- _TASK TO COMPLETE_: Copy exactly the lines of the material below that run from the one containing "Definition solid_head (l" through the one containing "Lemma skip_space_length l". Copy no other lines.

============================================================

(* ===== verification/GoDecodeProps.v ===== *)
(** * Go's JSON decoder: locality

    What a value is read from is its raw text, and the text alone gives the
    value again: a json.RawMessage decodes later to what was seen first. *)

From Stdlib Require Import Ascii String.
From S2P Require Import Prelude GoJson GoText GoDecode.

Module GoDecodeProps.
Import GoJson GoText GoDecode.

Local Open Scope Z_scope.

(** ** White space *)

Lemma skip_space_split l : ∃ ws, Forall (λ b, is_space b = true) ws ∧ l = ws ++ skip_space l.
Proof.
  induction l as [|b l (ws & Hw & IH)]; [by exists []|]. simpl. destruct (is_space b) eqn:E.
  - exists (b :: ws). split; [by constructor|]. simpl. by rewrite <-IH.
  - by exists [].
Qed.

Definition solid_head (l : list Z) : Prop := match l with b :: _ => is_space b = false | [] => True end.

Lemma skip_space_solid l : solid_head (skip_space l).
Proof. induction l as [|b l IH]; [done|]. simpl. destruct (is_space b) eqn:E; [done|]. exact E. Qed.

Lemma skip_space_id l : solid_head l → skip_space l = l.
Proof. destruct l as [|b l]; [done|]. simpl. by intros ->. Qed.

Lemma skip_space_app ws l : Forall (λ b, is_space b = true) ws → skip_space (ws ++ l) = skip_space l.
Proof. induction 1 as [|b ws Hb _ IH]; [done|]. simpl. by rewrite Hb. Qed.

Lemma skip_space_idem l : skip_space (skip_space l) = skip_space l.
Proof. apply skip_space_id, skip_space_solid. Qed.

Lemma skip_space_length l : (length (skip_space l) ≤ length l)%nat.
Proof. destruct (skip_space_split l) as (ws & _ & E). rewrite E at 2. rewrite length_app. lia. Qed.

Lemma skip_space_bytes l : Forall is_byte l → Forall is_byte (skip_space l).
Proof. destruct (skip_space_split l) as (ws & _ & E). rewrite E at 1. by intros [_ ?]%Forall_app. Qed.

Lemma head_is_cons c l : head_is c l = true → ∃ r, l = c :: r.
Proof. destruct l as [|b r]; [done|]. simpl. intros ->%Z.eqb_eq. eauto. Qed.

Lemma strip_app p l r : strip p l = Some r ↔ l = p ++ r.
Proof.
  revert l. induction p as [|a p IH]; intros l; simpl; [split; congruence|].
  destruct l as [|b l]; [done|]. destruct (Z.eqb_spec a b) as [->|Hne].
  - rewrite IH. split; congruence.
  - split; [done|]. intros [=]. congruence.
Qed.

(** ** Numbers *)

(** A byte a number literal could go on with. *)
Definition number_byte (b : Z) : bool := is_digit b || (b =? 46) || (b =? 101) || (b =? 69).

Definition number_stop (l : list Z) : Prop := match l with b :: _ => number_byte b = false | [] => True end.

Lemma number_stop_digit l : number_stop l → span_digits l = ([], l).
Proof.
  destruct l as [|b l]; [done|]. simpl. unfold number_byte. destruct (is_digit b); [done|]. done.
Qed.

Lemma span_digits_spec l ds rest :
  span_digits l = (ds, rest) →
  l = ds ++ rest ∧ Forall (λ b, is_digit b = true) ds ∧
  ∀ k, match k with b :: _ => is_digit b = false | [] => True end → span_digits (ds ++ k) = (ds, k).
Proof.
  revert ds. induction l as [|b l IH]; intros ds; simpl.
  - intros [= <- <-]. split_and!; try done. intros [|c k]; [done|]. simpl. by intros ->.
  - destruct (is_digit b) eqn:E.
    + destruct (span_digits l) as [ds' rest'] eqn:Es. intros [= <- ->].
      destruct (IH ds' eq_refl) as (-> & Hf & Hk). split_and!; [done|by constructor|].
      intros k H. simpl. by rewrite E, Hk.
    + intros [= <- <-]. split_and!; try done. intros [|c k]; [done|]. simpl. by intros ->.
Qed.

Definition no_digit (l : list Z) : Prop := match l with b :: _ => is_digit b = false | [] => True end.

Lemma digits1_spec l ds rest :
  digits1 l = Some (ds, rest) →
  l = ds ++ rest ∧ ds ≠ [] ∧ Forall (λ b, is_digit b = true) ds ∧
  ∀ k, no_digit k → digits1 (ds ++ k) = Some (ds, k).
Proof.
  unfold digits1. destruct (span_digits l) as [[|d ds'] rest'] eqn:E; [done|]. intros [= <- <-].
  apply span_digits_spec in E as (-> & Hf & Hk). split_and!; try done.
  intros k Hs. by rewrite (Hk k Hs).
Qed.

Lemma number_stop_inv k :
  number_stop k → no_digit k ∧ head_is 46 k = false ∧ head_is 101 k = false ∧ head_is 69 k = false.
Proof.
  destruct k as [|b k]; [done|]. unfold number_stop, no_digit, head_is, number_byte.
  destruct (is_digit b), (b =? 46), (b =? 101), (b =? 69); done.
Qed.

Lemma scan_int_spec l int rest :
  scan_int l = Some (int, rest) →
  l = int ++ rest ∧ (∃ b t, int = b :: t ∧ is_digit b = true) ∧
  ∀ k, no_digit k → scan_int (int ++ k) = Some (int, k).
Proof.
  unfold scan_int. destruct (head_is 48 l) eqn:E.
  - apply head_is_cons in E as (r & ->). intros [= <- <-]. split_and!; [done|by exists 48, []|done].
  - intros Hd. apply digits1_spec in Hd as (-> & Hne & Hf & Hk). split_and!; [done| |].
    + destruct int as [|b t]; [done|]. apply Forall_cons in Hf as [? _]. by exists b, t.
    + intros k Hs. destruct int as [|b t]; [done|]. simpl in *. rewrite E. by apply Hk.
Qed.

Lemma scan_fraction_spec l frac rest :
  scan_fraction l = Some (frac, rest) →
  l = frac ++ rest ∧ (frac = [] ∨ ∃ t, frac = 46 :: t) ∧
  ∀ k, no_digit k → head_is 46 k = false → scan_fraction (frac ++ k) = Some (frac, k).
Proof.
  unfold scan_fraction. destruct (head_is 46 l) eqn:E.
  - apply head_is_cons in E as (r & ->). simpl. intros ([ds rest'] & Hd & [= <- <-])%bind_Some.
    apply digits1_spec in Hd as (-> & _ & _ & Hk). split_and!; [done|by right; eexists|].
    intros k Hs _. simpl. by rewrite Hk.
  - intros [= <- <-]. split_and!; [done|by left|]. intros k _ Hh. simpl. by rewrite Hh.
Qed.

Lemma scan_exponent_spec l exp rest :
  scan_exponent l = Some (exp, rest) →
  l = exp ++ rest ∧ (exp = [] ∨ ∃ b t, exp = b :: t ∧ is_digit b = false ∧ b ≠ 46) ∧
  ∀ k, number_stop k → scan_exponent (exp ++ k) = Some (exp, k).
Proof.
  unfold scan_exponent. destruct l as [|e r].
  { intros [= <- <-]. split_and!; [done|by left|]. intros k (_ & _ & H1 & H2)%number_stop_inv.
    destruct k as [|b k]; [done|]. simpl in *. by rewrite H1, H2. }
  destruct ((e =? 101) || (e =? 69)) eqn:E.
  - assert (is_digit e = false ∧ e ≠ 46) as [He1 He2].
    { apply orb_true_iff in E as [->%Z.eqb_eq | ->%Z.eqb_eq]; done. }
    destruct r as [|s r']; [done|].
    destruct ((s =? 43) || (s =? 45)) eqn:Es; intros ([ds rest'] & Hd & [= <- <-])%bind_Some;
      apply digits1_spec in Hd as (Hl & Hne & Hf & Hk).
    + subst r'. split_and!; [done|right; by eexists _, _|]. intros k [Hn _]%number_stop_inv.
      cbn [app]. by rewrite E, Es, Hk.
    + rewrite Hl. split_and!; [done|right; by eexists _, _|]. intros k [Hn _]%number_stop_inv.
      destruct ds as [|b ds]; [done|]. injection Hl as -> ->. cbn [app]. rewrite E, Es.
      change (b :: ds ++ k) with ((b :: ds) ++ k). by rewrite Hk.
  - intros [= <- <-]. split_and!; [done|by left|]. intros k (_ & _ & H1 & H2)%number_stop_inv.
    destruct k as [|b k]; [done|]. simpl in *. by rewrite H1, H2.
Qed.

Lemma scan_number_spec l lit rest :
  scan_number l = Some (lit, rest) →
  l = lit ++ rest ∧ (∃ b t, lit = b :: t ∧ (is_digit b = true ∨ b = 45)) ∧
  ∀ k, number_stop k → scan_number (lit ++ k) = Some (lit, k).
Proof.
  unfold scan_number.
  set (sg := if head_is 45 l then ([45], tail l) else ([], l)).
  assert (∃ sign l', sg = (sign, l') ∧ l = sign ++ l' ∧ (sign = [45] ∨ sign = [] ∧ head_is 45 l = false))
    as (sign & l' & Hsg & Hl & Hsign).
  { unfold sg. destruct (head_is 45 l) eqn:E.
    - apply head_is_cons in E as (r & ->). eexists _, _. eauto.
    - eexists _, _. eauto. }
  clearbody sg. subst sg. intros ([int l1] & Hi & Hb)%bind_Some.
  apply bind_Some in Hb as ([frac l2] & Hf & Hb). apply bind_Some in Hb as ([exp l3] & He & [= <- <-]).
  apply scan_int_spec in Hi as (Hl' & (b & t & Hint & Hd) & Hik).
  apply scan_fraction_spec in Hf as (-> & Hfc & Hfk). apply scan_exponent_spec in He as (-> & Hec & Hek).
  subst l'. split_and!.
  - rewrite Hl, <-!app_assoc. done.
  - destruct Hsign as [->|[-> _]]; subst int; simpl; eauto.
  - intros k Hs. destruct (number_stop_inv k Hs) as (Hn & Hk46 & _).
    assert (no_digit (exp ++ k) ∧ head_is 46 (exp ++ k) = false) as [He1 He2].
    { destruct Hec as [->|(e & t' & -> & ? & Hne)]; [done|]. simpl. split; [done|]. by apply Z.eqb_neq. }
    assert (no_digit (frac ++ exp ++ k)) as Hf1.
    { destruct Hfc as [->|[t' ->]]; done. }
    rewrite <-!app_assoc.
    assert (head_is 45 (sign ++ int ++ frac ++ exp ++ k) = match sign with [] => false | _ => true end) as Hh.
    { destruct Hsign as [->|[-> Hh]]; [done|]. subst int. simpl in *.
      apply Z.eqb_neq. intros ->. done. }
    rewrite Hh. destruct Hsign as [->|[-> _]]; cbn [app tail];
      rewrite Hik by done; cbn [mbind option_bind]; rewrite Hfk by done; cbn [mbind option_bind];
      rewrite Hek by done; done.
Qed.

(** ** Strings *)

Lemma scan_string_spec l body rest :
  scan_string l = Some (body, rest) →
  l = body ++ 34 :: rest ∧ ∀ k, scan_string (body ++ 34 :: k) = Some (body, k).
Proof.
  revert body. induction (Nat.lt_wf_0_projected (length (A:=Z)) l) as [l _ IH]. intros body.
  destruct l as [|b r]; [done|]. cbn [scan_string].
  destruct (Z.eqb_spec b 34) as [->|H34]; [by intros [= <- <-]|].
  destruct (Z.eqb_spec b 92) as [->|H92].
  - destruct r as [|e r]; [done|]. destruct (Z.eqb_spec e 117) as [->|H117].
    + destruct r as [|h1 [|h2 [|h3 [|h4 r]]]]; try done.
      destruct (_ && _ && _ && _) eqn:Eh; [|done].
      intros ([body' rest'] & Hs & [= <- <-])%bind_Some. apply IH in Hs as [-> Hk]; [|simpl; lia].
      split; [done|]. intros k. cbn [app scan_string]. rewrite Eh. simpl. by rewrite Hk.
    + destruct (simple_escape e) eqn:Ee; [|done].
      intros ([body' rest'] & Hs & [= <- <-])%bind_Some. apply IH in Hs as [-> Hk]; [|simpl; lia].
      split; [done|]. intros k. cbn [app scan_string].
      rewrite (proj2 (Z.eqb_neq _ _) H117), Ee. simpl. by rewrite Hk.
  - destruct (b <? 32) eqn:E32; [done|].
    intros ([body' rest'] & Hs & [= <- <-])%bind_Some. apply IH in Hs as [-> Hk]; [|simpl; lia].
    split; [done|]. intros k. cbn [app scan_string].
    rewrite (proj2 (Z.eqb_neq _ _) H34), (proj2 (Z.eqb_neq _ _) H92), E32. simpl. by rewrite Hk.
Qed.

(** ** Values *)

(** Reading with [val]: the raw text is what was consumed, and it reads the
    same before anything that does not go on with a number. *)
Definition local (val : list Z → option (doc * list Z)) : Prop :=
  ∀ l d rest, Forall is_byte l → val l = Some (d, rest) →
    l = bytes_of (raw_text d) ++ rest ∧ bytes_of (raw_text d) ≠ [] ∧ solid_head l ∧
    ∀ k, number_stop k → val (bytes_of (raw_text d) ++ k) = Some (d, k).

Lemma is_digit_solid b : is_digit b = true → is_space b = false ∧ b ≠ 34 ∧ b ≠ 110 ∧ b ≠ 116 ∧ b ≠ 102.
Proof. unfold is_digit, is_space. intros [?%Z.leb_le ?%Z.leb_le]%andb_prop. split_and!; lia. Qed.

Lemma strip_none p l k a b p' l' : p = a :: p' → l = b :: l' → a ≠ b → strip p (l ++ k) = None.
Proof. intros -> -> Hne. simpl. by rewrite (proj2 (Z.eqb_neq _ _) Hne). Qed.

Lemma scalar_local : local scalar.
Proof.
  intros l d rest Hl. unfold scalar. destruct (head_is 34 l) eqn:E.
  { apply head_is_cons in E as (r & ->). simpl. intros ([body rest'] & Hs & [= <- <-])%bind_Some.
    apply scan_string_spec in Hs as [-> Hk]. unfold string_literal. cbn [raw_text].
    rewrite bytes_of_of_bytes.
    2: { apply Forall_cons in Hl as [? Hl]. apply Forall_app in Hl as [? [? _]%Forall_cons].
         constructor; [done|]. apply Forall_app. by split; [|constructor]. }
    split_and!; [by rewrite <-app_comm_cons, <-app_assoc|done|done|].
    intros k _. rewrite <-app_comm_cons, <-app_assoc. cbn [app head_is tail]. simpl. by rewrite Hk. }
  destruct (strip (bytes_of "null") l) as [r|] eqn:E1.
  { intros [= <- <-]. apply strip_app in E1 as ->. done. }
  destruct (strip (bytes_of "true") l) as [r|] eqn:E2.
  { intros [= <- <-]. apply strip_app in E2 as ->. done. }
  destruct (strip (bytes_of "false") l) as [r|] eqn:E3.
  { intros [= <- <-]. apply strip_app in E3 as ->. done. }
  intros ([lit rest'] & Hs & [= <- <-])%bind_Some.
  apply scan_number_spec in Hs as (-> & (b & t & -> & Hb) & Hk).
  apply Forall_app in Hl as [Hlit _]. cbn [raw_text]. rewrite bytes_of_of_bytes by done.
  assert (is_space b = false ∧ b ≠ 34 ∧ b ≠ 110 ∧ b ≠ 116 ∧ b ≠ 102) as (Hsp & H34 & ? & ? & ?).
  { destruct Hb as [Hb| ->]; [by apply is_digit_solid|done]. }
  split_and!; [done|done|done|]. intros k Hks.
  cbn [app head_is]. rewrite (proj2 (Z.eqb_neq _ _) H34).
  change (b :: t ++ k) with ((b :: t) ++ k).
  erewrite (strip_none (bytes_of "null") (b :: t) k) by (done || congruence).
  erewrite (strip_none (bytes_of "true") (b :: t) k) by (done || congruence).
  erewrite (strip_none (bytes_of "false") (b :: t) k) by (done || congruence).
  by rewrite Hk.
Qed.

============================================================

- _YOUR RESPONSE_:
Definition solid_head (l : list Z) : Prop := match l with b :: _ => is_space b = false | [] => True end.

Lemma skip_space_solid l : solid_head (skip_space l).
Proof. induction l as [|b l IH]; [done|]. simpl. destruct (is_space b) eqn:E; [done|]. exact E. Qed.

Lemma skip_space_id l : solid_head l → skip_space l = l.
Proof. destruct l as [|b l]; [done|]. simpl. by intros ->. Qed.

Lemma skip_space_app ws l : Forall (λ b, is_space b = true) ws → skip_space (ws ++ l) = skip_space l.
Proof. induction 1 as [|b ws Hb _ IH]; [done|]. simpl. by rewrite Hb. Qed.

Lemma skip_space_idem l : skip_space (skip_space l) = skip_space l.
Proof. apply skip_space_id, skip_space_solid. Qed.

Lemma skip_space_length l : (length (skip_space l) ≤ length l)%nat.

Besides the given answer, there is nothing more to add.